== To do ==
What is needed here is an exact repetition of the records below, beginning at the line that has "comparisons below are" and stopping after the line that has "left out, and".

[Collected data]
--------

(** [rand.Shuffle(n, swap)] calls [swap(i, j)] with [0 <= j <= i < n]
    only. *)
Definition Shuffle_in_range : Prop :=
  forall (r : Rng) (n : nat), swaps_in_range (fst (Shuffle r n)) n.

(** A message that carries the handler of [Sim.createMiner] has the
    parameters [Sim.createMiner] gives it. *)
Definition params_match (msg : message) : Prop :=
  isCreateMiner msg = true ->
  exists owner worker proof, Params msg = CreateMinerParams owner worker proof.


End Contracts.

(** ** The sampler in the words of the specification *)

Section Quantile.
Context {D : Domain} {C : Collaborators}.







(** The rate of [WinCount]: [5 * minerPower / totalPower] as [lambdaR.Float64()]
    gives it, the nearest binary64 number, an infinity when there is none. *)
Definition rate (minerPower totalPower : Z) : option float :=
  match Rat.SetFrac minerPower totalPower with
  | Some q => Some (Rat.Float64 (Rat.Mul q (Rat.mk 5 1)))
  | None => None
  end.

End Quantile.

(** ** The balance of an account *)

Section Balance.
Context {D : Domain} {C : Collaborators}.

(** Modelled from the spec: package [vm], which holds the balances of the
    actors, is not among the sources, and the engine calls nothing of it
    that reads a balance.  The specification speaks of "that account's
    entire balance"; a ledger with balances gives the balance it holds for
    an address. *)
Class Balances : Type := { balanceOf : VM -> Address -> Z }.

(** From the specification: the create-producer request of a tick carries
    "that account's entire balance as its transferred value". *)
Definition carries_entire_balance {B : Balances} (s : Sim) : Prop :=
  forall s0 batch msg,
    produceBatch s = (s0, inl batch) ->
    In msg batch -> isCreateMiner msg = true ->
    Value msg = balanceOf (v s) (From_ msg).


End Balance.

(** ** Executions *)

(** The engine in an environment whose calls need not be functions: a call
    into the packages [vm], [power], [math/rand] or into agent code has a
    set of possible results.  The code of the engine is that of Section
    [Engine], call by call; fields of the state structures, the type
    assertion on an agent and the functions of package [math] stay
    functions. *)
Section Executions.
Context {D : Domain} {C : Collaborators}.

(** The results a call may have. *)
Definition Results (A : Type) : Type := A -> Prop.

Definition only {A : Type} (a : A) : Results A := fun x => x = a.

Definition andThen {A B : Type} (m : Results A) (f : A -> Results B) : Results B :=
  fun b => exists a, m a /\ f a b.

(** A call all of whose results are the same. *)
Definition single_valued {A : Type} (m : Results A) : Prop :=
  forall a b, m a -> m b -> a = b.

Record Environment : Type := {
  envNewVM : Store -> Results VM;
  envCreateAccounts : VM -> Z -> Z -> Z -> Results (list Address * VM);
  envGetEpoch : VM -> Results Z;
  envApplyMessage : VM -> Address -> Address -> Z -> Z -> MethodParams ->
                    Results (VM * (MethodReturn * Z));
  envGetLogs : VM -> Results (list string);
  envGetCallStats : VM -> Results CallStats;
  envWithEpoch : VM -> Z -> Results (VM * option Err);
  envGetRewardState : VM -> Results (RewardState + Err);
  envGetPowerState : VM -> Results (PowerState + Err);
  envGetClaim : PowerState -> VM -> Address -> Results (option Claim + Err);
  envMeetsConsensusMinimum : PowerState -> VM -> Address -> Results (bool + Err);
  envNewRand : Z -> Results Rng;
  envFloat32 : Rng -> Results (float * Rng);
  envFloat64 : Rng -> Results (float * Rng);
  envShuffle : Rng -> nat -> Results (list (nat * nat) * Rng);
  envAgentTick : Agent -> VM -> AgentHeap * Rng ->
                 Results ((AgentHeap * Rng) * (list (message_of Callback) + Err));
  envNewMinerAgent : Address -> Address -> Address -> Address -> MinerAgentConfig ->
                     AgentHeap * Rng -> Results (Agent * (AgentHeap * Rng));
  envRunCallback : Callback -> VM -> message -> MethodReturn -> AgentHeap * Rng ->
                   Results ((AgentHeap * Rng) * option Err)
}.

--------

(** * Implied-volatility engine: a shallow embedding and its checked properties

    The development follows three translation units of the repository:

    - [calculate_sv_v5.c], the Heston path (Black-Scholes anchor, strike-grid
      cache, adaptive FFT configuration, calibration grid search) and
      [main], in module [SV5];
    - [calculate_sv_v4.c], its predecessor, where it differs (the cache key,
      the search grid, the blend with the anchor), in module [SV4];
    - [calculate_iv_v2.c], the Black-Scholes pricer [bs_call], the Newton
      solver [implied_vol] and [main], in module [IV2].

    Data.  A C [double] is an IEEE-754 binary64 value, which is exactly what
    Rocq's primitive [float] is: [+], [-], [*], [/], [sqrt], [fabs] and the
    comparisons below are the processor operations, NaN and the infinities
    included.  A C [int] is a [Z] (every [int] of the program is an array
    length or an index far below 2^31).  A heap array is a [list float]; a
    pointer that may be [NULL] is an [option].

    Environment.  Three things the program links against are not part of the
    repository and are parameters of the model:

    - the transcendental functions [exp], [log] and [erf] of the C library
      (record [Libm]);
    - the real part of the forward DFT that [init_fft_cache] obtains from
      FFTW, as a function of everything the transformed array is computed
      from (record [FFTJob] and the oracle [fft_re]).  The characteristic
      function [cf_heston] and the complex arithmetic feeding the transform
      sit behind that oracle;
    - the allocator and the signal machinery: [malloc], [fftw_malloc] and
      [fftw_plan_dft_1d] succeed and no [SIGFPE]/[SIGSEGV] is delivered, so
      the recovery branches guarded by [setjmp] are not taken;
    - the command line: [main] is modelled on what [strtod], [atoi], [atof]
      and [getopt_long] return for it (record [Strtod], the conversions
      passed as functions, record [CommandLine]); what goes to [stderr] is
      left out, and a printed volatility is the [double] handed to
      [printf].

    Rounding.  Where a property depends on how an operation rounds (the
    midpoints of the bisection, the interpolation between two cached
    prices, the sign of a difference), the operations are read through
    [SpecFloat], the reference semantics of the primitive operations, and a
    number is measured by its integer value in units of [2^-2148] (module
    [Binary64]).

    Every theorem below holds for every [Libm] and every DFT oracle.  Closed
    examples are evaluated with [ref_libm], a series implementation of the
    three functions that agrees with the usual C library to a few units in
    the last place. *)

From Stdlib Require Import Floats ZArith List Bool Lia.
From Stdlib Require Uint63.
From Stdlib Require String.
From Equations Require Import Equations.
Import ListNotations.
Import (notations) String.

--------

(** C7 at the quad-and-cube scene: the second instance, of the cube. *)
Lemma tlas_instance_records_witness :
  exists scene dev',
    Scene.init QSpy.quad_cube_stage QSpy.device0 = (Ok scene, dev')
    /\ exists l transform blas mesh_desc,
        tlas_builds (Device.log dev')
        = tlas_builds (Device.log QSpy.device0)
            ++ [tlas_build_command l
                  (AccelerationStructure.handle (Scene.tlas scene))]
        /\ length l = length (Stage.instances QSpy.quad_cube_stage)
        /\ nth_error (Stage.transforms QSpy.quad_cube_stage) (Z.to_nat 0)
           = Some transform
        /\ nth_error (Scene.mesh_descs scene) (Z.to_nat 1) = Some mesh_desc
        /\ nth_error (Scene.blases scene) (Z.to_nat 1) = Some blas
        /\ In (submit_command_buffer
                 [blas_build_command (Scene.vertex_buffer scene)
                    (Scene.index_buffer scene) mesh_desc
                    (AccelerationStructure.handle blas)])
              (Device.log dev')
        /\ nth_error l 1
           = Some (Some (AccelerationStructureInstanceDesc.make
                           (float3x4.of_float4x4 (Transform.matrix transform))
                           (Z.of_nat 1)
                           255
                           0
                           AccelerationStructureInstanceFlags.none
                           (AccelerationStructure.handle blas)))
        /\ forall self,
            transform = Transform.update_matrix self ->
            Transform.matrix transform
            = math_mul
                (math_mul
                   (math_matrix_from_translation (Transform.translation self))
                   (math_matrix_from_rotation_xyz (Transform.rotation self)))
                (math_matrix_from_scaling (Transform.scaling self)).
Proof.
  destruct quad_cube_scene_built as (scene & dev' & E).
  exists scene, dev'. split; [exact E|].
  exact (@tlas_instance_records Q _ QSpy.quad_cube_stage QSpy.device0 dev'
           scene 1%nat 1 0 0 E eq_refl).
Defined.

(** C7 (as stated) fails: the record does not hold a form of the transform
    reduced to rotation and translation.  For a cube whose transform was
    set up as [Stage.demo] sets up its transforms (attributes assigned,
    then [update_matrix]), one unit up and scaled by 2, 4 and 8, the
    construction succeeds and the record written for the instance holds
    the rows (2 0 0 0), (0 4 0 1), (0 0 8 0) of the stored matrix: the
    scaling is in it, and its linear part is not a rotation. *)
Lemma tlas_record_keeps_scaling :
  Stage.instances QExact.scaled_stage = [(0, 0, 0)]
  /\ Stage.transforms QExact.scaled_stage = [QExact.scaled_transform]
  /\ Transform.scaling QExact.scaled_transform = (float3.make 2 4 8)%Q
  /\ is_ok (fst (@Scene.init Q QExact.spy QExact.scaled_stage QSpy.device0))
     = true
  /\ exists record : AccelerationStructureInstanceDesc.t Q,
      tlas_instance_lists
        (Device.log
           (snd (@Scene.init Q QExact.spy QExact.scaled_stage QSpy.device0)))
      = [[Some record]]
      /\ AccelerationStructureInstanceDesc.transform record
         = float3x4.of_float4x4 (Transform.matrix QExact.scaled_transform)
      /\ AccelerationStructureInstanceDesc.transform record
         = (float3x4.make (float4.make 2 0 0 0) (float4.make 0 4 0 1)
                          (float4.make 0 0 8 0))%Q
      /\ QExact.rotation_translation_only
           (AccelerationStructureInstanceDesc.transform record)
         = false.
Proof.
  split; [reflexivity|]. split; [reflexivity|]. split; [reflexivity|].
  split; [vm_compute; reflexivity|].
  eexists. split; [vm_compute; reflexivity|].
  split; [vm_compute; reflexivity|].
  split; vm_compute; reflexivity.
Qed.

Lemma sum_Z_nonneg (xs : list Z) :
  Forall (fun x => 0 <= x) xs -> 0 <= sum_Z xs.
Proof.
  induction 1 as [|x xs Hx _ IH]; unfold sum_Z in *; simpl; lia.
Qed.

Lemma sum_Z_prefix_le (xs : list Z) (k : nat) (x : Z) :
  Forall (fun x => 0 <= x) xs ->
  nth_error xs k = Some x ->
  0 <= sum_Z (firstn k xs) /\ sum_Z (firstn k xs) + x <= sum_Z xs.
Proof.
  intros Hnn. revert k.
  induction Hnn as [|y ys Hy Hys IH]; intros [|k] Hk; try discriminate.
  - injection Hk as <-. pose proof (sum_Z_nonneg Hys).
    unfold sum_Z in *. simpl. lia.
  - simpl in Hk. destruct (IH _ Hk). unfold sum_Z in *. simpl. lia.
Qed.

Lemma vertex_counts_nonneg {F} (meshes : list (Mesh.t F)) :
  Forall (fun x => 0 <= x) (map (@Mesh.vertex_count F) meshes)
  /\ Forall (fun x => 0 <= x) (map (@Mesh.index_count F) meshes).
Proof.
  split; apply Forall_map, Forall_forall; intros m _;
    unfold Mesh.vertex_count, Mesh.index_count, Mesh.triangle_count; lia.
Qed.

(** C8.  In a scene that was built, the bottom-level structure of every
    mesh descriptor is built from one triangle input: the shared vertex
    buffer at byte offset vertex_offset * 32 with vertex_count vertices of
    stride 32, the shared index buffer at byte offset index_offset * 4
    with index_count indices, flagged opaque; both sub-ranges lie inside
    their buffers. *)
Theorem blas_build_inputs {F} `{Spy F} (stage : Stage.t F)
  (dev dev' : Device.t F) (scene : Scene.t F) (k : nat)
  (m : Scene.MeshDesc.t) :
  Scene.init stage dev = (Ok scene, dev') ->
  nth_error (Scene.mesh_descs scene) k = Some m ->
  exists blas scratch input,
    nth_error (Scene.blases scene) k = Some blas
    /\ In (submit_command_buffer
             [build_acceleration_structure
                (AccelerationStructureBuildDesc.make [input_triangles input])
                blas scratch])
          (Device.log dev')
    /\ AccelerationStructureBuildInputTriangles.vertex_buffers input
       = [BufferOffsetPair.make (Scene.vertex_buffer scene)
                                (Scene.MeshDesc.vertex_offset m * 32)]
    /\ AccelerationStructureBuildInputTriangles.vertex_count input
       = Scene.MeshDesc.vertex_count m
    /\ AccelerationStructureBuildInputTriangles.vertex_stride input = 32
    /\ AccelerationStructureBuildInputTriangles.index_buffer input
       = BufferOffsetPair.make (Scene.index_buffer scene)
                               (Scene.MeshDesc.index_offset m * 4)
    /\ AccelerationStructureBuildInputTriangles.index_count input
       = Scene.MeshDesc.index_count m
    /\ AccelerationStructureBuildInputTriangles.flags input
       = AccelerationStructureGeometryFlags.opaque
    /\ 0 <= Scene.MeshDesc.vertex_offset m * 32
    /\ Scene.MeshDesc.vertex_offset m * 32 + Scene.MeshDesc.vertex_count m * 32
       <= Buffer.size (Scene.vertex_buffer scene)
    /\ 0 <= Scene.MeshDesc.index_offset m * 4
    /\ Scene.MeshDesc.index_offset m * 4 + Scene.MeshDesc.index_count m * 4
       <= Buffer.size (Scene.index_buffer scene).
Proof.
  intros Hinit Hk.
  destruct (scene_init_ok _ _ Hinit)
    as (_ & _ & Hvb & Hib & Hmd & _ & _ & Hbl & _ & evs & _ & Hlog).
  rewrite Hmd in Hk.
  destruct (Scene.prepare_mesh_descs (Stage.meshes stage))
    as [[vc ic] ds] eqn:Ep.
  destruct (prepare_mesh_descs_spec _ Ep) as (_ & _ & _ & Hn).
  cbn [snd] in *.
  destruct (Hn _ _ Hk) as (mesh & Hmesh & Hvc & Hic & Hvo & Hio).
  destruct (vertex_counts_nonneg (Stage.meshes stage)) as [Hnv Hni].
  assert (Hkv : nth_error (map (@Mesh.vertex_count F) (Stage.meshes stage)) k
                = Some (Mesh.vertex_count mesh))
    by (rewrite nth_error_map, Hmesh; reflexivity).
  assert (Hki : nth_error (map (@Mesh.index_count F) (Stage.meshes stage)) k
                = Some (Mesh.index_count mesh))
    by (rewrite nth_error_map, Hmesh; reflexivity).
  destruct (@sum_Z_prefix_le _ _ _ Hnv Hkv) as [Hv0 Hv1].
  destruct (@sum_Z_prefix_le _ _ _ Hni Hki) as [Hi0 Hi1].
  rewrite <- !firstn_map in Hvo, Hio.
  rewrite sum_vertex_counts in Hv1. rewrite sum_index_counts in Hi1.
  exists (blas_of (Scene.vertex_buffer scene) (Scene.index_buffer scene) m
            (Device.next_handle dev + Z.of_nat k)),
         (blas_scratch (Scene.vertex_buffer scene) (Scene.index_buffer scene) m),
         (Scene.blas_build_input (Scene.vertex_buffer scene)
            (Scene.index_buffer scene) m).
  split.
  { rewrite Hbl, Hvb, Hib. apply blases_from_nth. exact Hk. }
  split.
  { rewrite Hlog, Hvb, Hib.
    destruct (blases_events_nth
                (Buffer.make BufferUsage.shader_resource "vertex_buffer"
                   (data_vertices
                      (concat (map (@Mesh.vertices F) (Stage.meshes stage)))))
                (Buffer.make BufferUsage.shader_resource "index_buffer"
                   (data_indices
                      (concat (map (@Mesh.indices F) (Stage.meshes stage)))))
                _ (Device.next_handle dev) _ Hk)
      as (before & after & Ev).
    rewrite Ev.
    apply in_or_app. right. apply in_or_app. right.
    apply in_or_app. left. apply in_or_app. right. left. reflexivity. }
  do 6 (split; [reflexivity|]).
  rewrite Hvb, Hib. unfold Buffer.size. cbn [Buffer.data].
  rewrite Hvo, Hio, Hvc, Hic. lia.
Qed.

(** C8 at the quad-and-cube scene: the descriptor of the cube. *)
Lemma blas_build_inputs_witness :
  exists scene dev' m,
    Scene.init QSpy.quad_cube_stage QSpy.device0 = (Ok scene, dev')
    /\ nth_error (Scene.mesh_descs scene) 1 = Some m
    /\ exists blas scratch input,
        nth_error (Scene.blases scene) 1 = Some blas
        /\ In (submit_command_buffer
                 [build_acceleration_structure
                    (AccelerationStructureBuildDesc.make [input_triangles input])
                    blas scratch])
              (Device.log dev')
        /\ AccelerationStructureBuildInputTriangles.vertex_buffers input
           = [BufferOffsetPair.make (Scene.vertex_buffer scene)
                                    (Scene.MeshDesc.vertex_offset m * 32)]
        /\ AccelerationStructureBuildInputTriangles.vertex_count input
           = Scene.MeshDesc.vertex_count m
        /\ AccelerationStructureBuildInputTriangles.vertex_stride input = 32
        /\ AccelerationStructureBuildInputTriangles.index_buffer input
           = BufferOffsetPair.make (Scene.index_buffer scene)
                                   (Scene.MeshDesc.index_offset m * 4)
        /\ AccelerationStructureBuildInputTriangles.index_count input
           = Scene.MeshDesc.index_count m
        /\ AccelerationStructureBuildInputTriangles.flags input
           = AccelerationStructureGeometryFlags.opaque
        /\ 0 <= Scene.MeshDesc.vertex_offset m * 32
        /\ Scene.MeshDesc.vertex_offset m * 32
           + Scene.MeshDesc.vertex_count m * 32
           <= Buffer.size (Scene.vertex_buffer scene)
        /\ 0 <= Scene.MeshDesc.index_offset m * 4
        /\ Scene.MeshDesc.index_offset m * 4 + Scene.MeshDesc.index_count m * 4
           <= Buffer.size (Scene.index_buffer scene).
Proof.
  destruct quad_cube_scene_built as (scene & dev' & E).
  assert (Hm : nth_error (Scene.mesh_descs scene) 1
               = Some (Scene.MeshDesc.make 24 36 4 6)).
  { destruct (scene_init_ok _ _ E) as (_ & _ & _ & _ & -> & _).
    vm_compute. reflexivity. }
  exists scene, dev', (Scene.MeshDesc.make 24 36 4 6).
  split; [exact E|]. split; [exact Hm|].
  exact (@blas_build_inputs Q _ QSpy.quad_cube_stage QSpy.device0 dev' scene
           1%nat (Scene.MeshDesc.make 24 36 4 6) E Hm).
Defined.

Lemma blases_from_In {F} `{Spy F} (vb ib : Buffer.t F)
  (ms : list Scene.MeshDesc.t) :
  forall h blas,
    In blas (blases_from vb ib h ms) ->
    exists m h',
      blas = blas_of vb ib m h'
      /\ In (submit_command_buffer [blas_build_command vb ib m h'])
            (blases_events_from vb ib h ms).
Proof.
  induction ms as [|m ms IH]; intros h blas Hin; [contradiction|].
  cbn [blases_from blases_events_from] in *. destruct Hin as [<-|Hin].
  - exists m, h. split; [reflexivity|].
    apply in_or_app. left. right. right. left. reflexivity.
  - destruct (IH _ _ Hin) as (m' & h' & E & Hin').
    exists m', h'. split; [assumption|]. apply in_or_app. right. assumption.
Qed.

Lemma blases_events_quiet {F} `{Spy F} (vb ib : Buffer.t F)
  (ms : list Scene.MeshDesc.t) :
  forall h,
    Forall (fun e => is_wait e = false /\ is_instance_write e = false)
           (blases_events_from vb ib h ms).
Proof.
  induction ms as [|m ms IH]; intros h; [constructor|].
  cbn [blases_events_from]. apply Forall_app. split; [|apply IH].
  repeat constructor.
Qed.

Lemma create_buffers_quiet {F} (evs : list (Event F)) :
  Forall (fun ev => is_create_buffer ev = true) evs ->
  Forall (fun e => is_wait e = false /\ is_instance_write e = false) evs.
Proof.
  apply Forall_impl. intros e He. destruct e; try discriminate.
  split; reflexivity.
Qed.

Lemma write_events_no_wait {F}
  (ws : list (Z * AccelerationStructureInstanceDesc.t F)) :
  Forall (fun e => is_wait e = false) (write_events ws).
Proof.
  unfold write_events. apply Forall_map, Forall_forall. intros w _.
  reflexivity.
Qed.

--------

== Output for this task ==
    comparisons below are the processor operations, NaN and the infinities
    included.  A C [int] is a [Z] (every [int] of the program is an array
    length or an index far below 2^31).  A heap array is a [list float]; a
    pointer that may be [NULL] is an [option].

    Environment.  Three things the program links against are not part of the
    repository and are parameters of the model:

    - the transcendental functions [exp], [log] and [erf] of the C library
      (record [Libm]);
    - the real part of the forward DFT that [init_fft_cache] obtains from
      FFTW, as a function of everything the transformed array is computed
      from (record [FFTJob] and the oracle [fft_re]).  The characteristic
      function [cf_heston] and the complex arithmetic feeding the transform
      sit behind that oracle;
    - the allocator and the signal machinery: [malloc], [fftw_malloc] and
      [fftw_plan_dft_1d] succeed and no [SIGFPE]/[SIGSEGV] is delivered, so
      the recovery branches guarded by [setjmp] are not taken;
    - the command line: [main] is modelled on what [strtod], [atoi], [atof]
      and [getopt_long] return for it (record [Strtod], the conversions
      passed as functions, record [CommandLine]); what goes to [stderr] is
      left out, and a printed volatility is the [double] handed to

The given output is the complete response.